Even today without this agreement signed there are doctors who to refuse to perform abortions, on the basis of a gentlemen's agreement, which is applied at most work places. We strongly believe Slovakia doesn't need this kind of law. I dare say Slovaks have been using their conscience up till now.

European MEPs from many countries and across the political spectrum voice concern

Letter from MEPs (PDF, 21K)

European parliamentarians wrote to the Slovak Prime Minister to argue that the "conscience concordat" would undermine the values of the European Union. The letter is signed by 52 Members of the European Parliament from 14 countries and six different political groups.

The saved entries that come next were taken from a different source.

Lemma floor_minus_offset (x off : Q) (n : Z) :
  x == inject_Z n - off -> Js.floor x = inject_Z (n - Qceiling off).
Proof.
  intros E.
  pose proof (Qle_ceiling off) as H1. pose proof (Qceiling_lt off) as H2.
  unfold Z.sub in H2. rewrite inject_Z_plus, inject_Z_opp in H2.
  change (inject_Z 1) with 1 in H2.
  rewrite (floor_proper x (inject_Z (n - Qceiling off)
                           + (inject_Z (Qceiling off) - off))).
  - apply floor_shift; lra.
  - unfold Z.sub. rewrite inject_Z_plus, inject_Z_opp. lra.
Qed.

Lemma ceiling_le (off : Q) (n : Z) : off <= inject_Z n -> (Qceiling off <= n)%Z.
Proof.
  intros H. pose proof (Qceiling_lt off) as H2.
  assert (H3 : inject_Z (Qceiling off - 1) < inject_Z n) by lra.
  rewrite <- Zlt_Qlt in H3. lia.
Qed.

Lemma ceiling_ge (off : Q) (n : Z) : inject_Z n <= off -> (n <= Qceiling off)%Z.
Proof.
  intros H. pose proof (Qle_ceiling off) as H1.
  rewrite Zle_Qle. lra.
Qed.

Lemma ceiling_gt (off : Q) (n : Z) : inject_Z n < off -> (n < Qceiling off)%Z.
Proof.
  intros H. pose proof (Qle_ceiling off) as H1.
  rewrite Zlt_Qlt. lra.
Qed.

Lemma ltb_Z (a b : Q) (za zb : Z) :
  a == inject_Z za -> b == inject_Z zb -> Js.ltb a b = (za <? zb)%Z.
Proof. intros Ha Hb. now rewrite (ltb_proper _ _ Ha _ _ Hb), ltb_inject. Qed.

Ltac inj :=
  unfold Z.sub; rewrite ?inject_Z_plus, ?inject_Z_opp;
  repeat match goal with
    | |- context [inject_Z (Zpos ?p)] =>
        change (inject_Z (Zpos p)) with (Zpos p # 1)
    end;
  lra.

Ltac leaf :=
  cbn [TimeCorrections.year TimeCorrections.month TimeCorrections.day
       TimeCorrections.hour TimeCorrections.minute TimeCorrections.second];
  repeat split; try reflexivity; try lia; try inj; try (f_equal; lia).

Ltac valid_goal tac :=
  try match goal with
    | |- validDate _ _ _ = true => apply validDate_monthLength; [lia | tac]
    end.

Ltac number_goal tac :=
  try match goal with
    | |- dayNumber _ _ _ = _ => tac
    end.

Lemma localToUTC_civil (y m d h : Z) (mi s : option Q) (off : Q) :
  (1 <= y)%Z -> validDate y m d = true -> (0 <= h <= 23)%Z ->
  -24 <= off -> off <= 24 ->
  let utc :=
    TimeCorrections.localToUTC (inject_Z y) (inject_Z m) (inject_Z d)
      (inject_Z h) mi s off in
  exists (y' m' d' delta : Z) (dq : Q),
    TimeCorrections.year utc == inject_Z y'
    /\ TimeCorrections.month utc == inject_Z m'
    /\ TimeCorrections.day utc = Some dq /\ dq == inject_Z d'
    /\ TimeCorrections.hour utc = inject_Z (h - Qceiling off - 24 * delta)
    /\ TimeCorrections.minute utc = mi /\ TimeCorrections.second utc = s
    /\ validDate y' m' d' = true
    /\ dayNumber y' m' d' = (dayNumber y m d + delta)%Z
    /\ (0 <= h - Qceiling off - 24 * delta <= 23)%Z.
Proof.
  intros Hy Hvalid Hh Hoff0 Hoff1 utc.
  destruct (proj1 (validDate_monthLength y m d ltac:(lia)) Hvalid) as [Hm Hd].
  pose proof (index_daysInMonth y m ltac:(lia) Hm) as Hindex.
  pose proof (monthLength_range y m) as HL.
  assert (Hk0 : (-24 <= Qceiling off)%Z) by (apply ceiling_ge; exact Hoff0).
  assert (Hk1 : (Qceiling off <= 24)%Z) by (apply ceiling_le; exact Hoff1).
  unfold utc, TimeCorrections.localToUTC. rewrite Hindex.
  destruct (Js.leb 24 (inject_Z h - off)) eqn:T1;
    [|destruct (Js.ltb (inject_Z h - off) 0) eqn:T2]; cbv beta iota zeta.
  - (* the next day *)
    apply leb_le in T1.
    assert (Hk : (Qceiling off <= h - 24)%Z) by (apply ceiling_le; inj).
    rewrite (ltb_Z _ (inject_Z d + 1) (monthLength y m) (d + 1))
      by (reflexivity || inj).
    rewrite (ltb_Z (inject_Z d + 1) 1 (d + 1) 1) by (reflexivity || inj).
    rewrite (ltb_Z 12 (inject_Z m + 1) 12 (m + 1)) by (reflexivity || inj).
    rewrite (floor_minus_offset _ off (h - 24)) by inj.
    replace (h - 24 - Qceiling off)%Z with (h - Qceiling off - 24 * 1)%Z by lia.
    destruct (monthLength y m <? d + 1)%Z eqn:E1;
      [apply Z.ltb_lt in E1 | apply Z.ltb_ge in E1].
    + destruct (12 <? m + 1)%Z eqn:E2;
        [apply Z.ltb_lt in E2 | apply Z.ltb_ge in E2].
      * exists (y + 1)%Z, 1%Z, 1%Z, 1%Z, 1.
        leaf.
        all: valid_goal ltac:(pose proof (monthLength_range (y + 1) 1); lia).
        all: number_goal ltac:(
               rewrite dayNumber_next_year; f_equal;
               assert (m = 12%Z) by lia; subst m;
               assert (d = monthLength y 12) by lia; subst d; reflexivity).
      * exists y, (m + 1)%Z, 1%Z, 1%Z, 1.
        leaf.
        all: valid_goal ltac:(pose proof (monthLength_range y (m + 1)); lia).
        all: number_goal ltac:(
               rewrite dayNumber_next_month by lia; f_equal;
               assert (d = monthLength y m) by lia; subst d; reflexivity).
    + rewrite (proj2 (Z.ltb_ge (d + 1) 1)) by lia.
      exists y, m, (d + 1)%Z, 1%Z, (inject_Z d + 1).
      leaf.
      all: valid_goal ltac:(lia).
      all: number_goal ltac:(unfold dayNumber; lia).
  - (* the day before *)
    apply leb_gt in T1. apply ltb_lt in T2.
    assert (Hk : (h < Qceiling off)%Z) by (apply ceiling_gt; inj).
    rewrite (ltb_Z _ (inject_Z d - 1) (monthLength y m) (d - 1))
      by (reflexivity || inj).
    rewrite (ltb_Z (inject_Z d - 1) 1 (d - 1) 1) by (reflexivity || inj).
    rewrite (ltb_Z (inject_Z m - 1) 1 (m - 1) 1) by (reflexivity || inj).
    rewrite (floor_minus_offset _ off (h + 24)) by inj.
    replace (h + 24 - Qceiling off)%Z with (h - Qceiling off - 24 * -1)%Z by lia.
    rewrite (proj2 (Z.ltb_ge (monthLength y m) (d - 1))) by lia.
    destruct (d - 1 <? 1)%Z eqn:E1;
      [apply Z.ltb_lt in E1 | apply Z.ltb_ge in E1].
    + assert (d = 1%Z) by lia. subst d.
      destruct (m - 1 <? 1)%Z eqn:E2;
        [apply Z.ltb_lt in E2 | apply Z.ltb_ge in E2].
      * assert (m = 1%Z) by lia. subst m.
        change (12 - 1) with (inject_Z 12 - 1).
        rewrite (index_daysInMonth y 12) by lia.
        exists (y - 1)%Z, 12%Z, 31%Z, (-1)%Z, (inject_Z (monthLength y 12)).
        leaf.
        all: valid_goal ltac:(change (monthLength (y - 1) 12) with 31%Z; lia).
        all: number_goal ltac:(
               pose proof (dayNumber_next_year (y - 1)) as Hnext;
               replace (y - 1 + 1)%Z with y in Hnext by lia; lia).
      * rewrite (index_proper _ (inject_Z m - 1 - 1) (inject_Z (m - 1) - 1)) by inj.
        rewrite (index_daysInMonth y (m - 1)) by lia.
        exists y, (m - 1)%Z, (monthLength y (m - 1)), (-1)%Z,
          (inject_Z (monthLength y (m - 1))).
        leaf.
        all: valid_goal ltac:(pose proof (monthLength_range y (m - 1)); lia).
        all: number_goal ltac:(
               pose proof (dayNumber_next_month y (m - 1) ltac:(lia)) as Hnext;
               replace (m - 1 + 1)%Z with m in Hnext by lia; lia).
    + exists y, m, (d - 1)%Z, (-1)%Z, (inject_Z d - 1).
      leaf.
      all: valid_goal ltac:(lia).
      all: number_goal ltac:(unfold dayNumber; lia).
  - (* the same day *)
    apply leb_gt in T1. apply ltb_ge in T2.
    assert (Hk2 : (Qceiling off <= h)%Z) by (apply ceiling_le; inj).
    assert (Hk3 : (h - 24 < Qceiling off)%Z) by (apply ceiling_gt; inj).
    rewrite (ltb_Z _ (inject_Z d) (monthLength y m) d) by reflexivity.
    rewrite (ltb_Z (inject_Z d) 1 d 1) by reflexivity.
    rewrite (floor_minus_offset _ off h) by inj.
    rewrite (proj2 (Z.ltb_ge (monthLength y m) d)) by lia.
    rewrite (proj2 (Z.ltb_ge d 1)) by lia.
    exists y, m, d, 0%Z, (inject_Z d).
    leaf.
    all: try exact Hvalid.
Qed.

Lemma quarter_hours_range (q : Z) :
  (-96 <= q <= 96)%Z -> -24 <= inject_Z q / 4 /\ inject_Z q / 4 <= 24.
Proof.
  intros Hq. apply inject_Z_bounds in Hq as [H0 H1].
  change (inject_Z (-96)) with (-96) in H0. change (inject_Z 96) with 96 in H1.
  assert (E : inject_Z q / 4 == inject_Z q * (1 # 4)) by field.
  rewrite E. lra.
Qed.

(** X6: [localToUTC] moves the time by the offset rounded up to a whole
    hour.  For a valid date of a year from 1 on, a whole hour 0..23 and
    an offset of a whole number of quarter hours between -24 and 24, the
    date and hour returned are whole numbers, and the count of hours
    since day number 0 of the result is that of the local date and hour
    less the offset rounded up to a whole hour.  A whole offset is
    subtracted exactly; of an offset such as 5.5 the half hour is lost,
    since the hour is floored and the minute is passed through. *)
Theorem localToUTC_hour_count (y m d h q : Z) (mi s : option Q) :
  (1 <= y)%Z -> validDate y m d = true -> (0 <= h <= 23)%Z ->
  (-96 <= q <= 96)%Z ->
  let offset := inject_Z q / 4 in
  let utc :=
    TimeCorrections.localToUTC (inject_Z y) (inject_Z m) (inject_Z d)
      (inject_Z h) mi s offset in
  exists (y' m' d' h' : Z) (utcDay : Q),
    TimeCorrections.year utc == inject_Z y'
    /\ TimeCorrections.month utc == inject_Z m'
    /\ TimeCorrections.day utc = Some utcDay /\ utcDay == inject_Z d'
    /\ TimeCorrections.hour utc == inject_Z h'
    /\ (24 * dayNumber y' m' d' + h'
        = 24 * dayNumber y m d + h - Qceiling offset)%Z.
Proof.
  intros Hy Hvalid Hh Hq offset utc.
  destruct (quarter_hours_range q Hq) as [Hoff0 Hoff1].
  destruct (localToUTC_civil y m d h mi s offset Hy Hvalid Hh Hoff0 Hoff1)
    as (y' & m' & d' & delta & dq & Hyear & Hmonth & Hday & Hdq & Hhour
        & _ & _ & _ & Hnumber & _).
  fold utc in Hyear, Hmonth, Hday, Hhour.
  exists y', m', d', (h - Qceiling offset - 24 * delta)%Z, dq.
  rewrite Hhour. repeat split; try assumption; try reflexivity. lia.
Qed.

Lemma localToUTC_hour_count_witness :
  let utc :=
    TimeCorrections.localToUTC (inject_Z 2000) (inject_Z 1) (inject_Z 1)
      (inject_Z 2) (Some 30) (Some 0) (inject_Z 22 / 4) in
  exists (y' m' d' h' : Z) (utcDay : Q),
    TimeCorrections.year utc == inject_Z y'
    /\ TimeCorrections.month utc == inject_Z m'
    /\ TimeCorrections.day utc = Some utcDay /\ utcDay == inject_Z d'
    /\ TimeCorrections.hour utc == inject_Z h'
    /\ (24 * dayNumber y' m' d' + h'
        = 24 * dayNumber 2000 1 1 + 2 - Qceiling (inject_Z 22 / 4))%Z.
Proof.
  apply (localToUTC_hour_count 2000 1 1 2 22 (Some 30) (Some 0));
    first [lia | reflexivity].
Defined.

Resentment against this letter was voiced by the then deputy speaker of the Christian Democrats sponsoring this concordat. This is Anna Záborská, whose father had been Slovakia's ambassador to the Holy See. Although a doctor, she has blamed AIDS, not on a virus, but on "God’s vengeance for homosexuality" (Slovak Spectator, 26 July 2004).

Dr. Záborská was not pleased when the international community expressed its concern over the rights of Slovak citizens: "I consider this letter as interfering with internal Slovak issues and creating an unfriendly atmosphere among Slovak citizens."

However, despite Dr. Záborská's attempt to frame it as an "internal Slovak issue", the European parliamentarians made it clear that they were worried about the implications of the conscience concordat for Europe as a whole:

Our concern is that this Treaty will damage and undermine the construction process of the EU as a unique political entity based on the principles and values outlined in Art I-2 of the European Constitution and the Charter of Fundamental Rights of the European Union.

The article to which they refer is a part of the present constitution of Europe, which says:

The Union is founded on the values of respect for human dignity, freedom, democracy, equality, the rule of law and respect for human rights, including the rights of persons belonging to minorities. These values are common to the Member States in a society in which pluralism, non-discrimination, tolerance, justice, solidarity and equality between women and men prevail.

Human rights groups from around the world voice concern

Letter from NGOs (English translation from Slovak) (PDF, 84K)

"Religious, women’s rights and human rights leaders from across the globe" wrote to the Slovak Prime Minister. Their letter argues that the "conscience concordat" would set a dangerous legal precedent, threaten separation of church and state, violate Slovak human rights commitments and, furthermore, that conscientious objection can be safeguarded by other, more democratic, means. This was signed by more than 130 leaders of international religious, women’s rights and human rights organisations. It's well worth reading.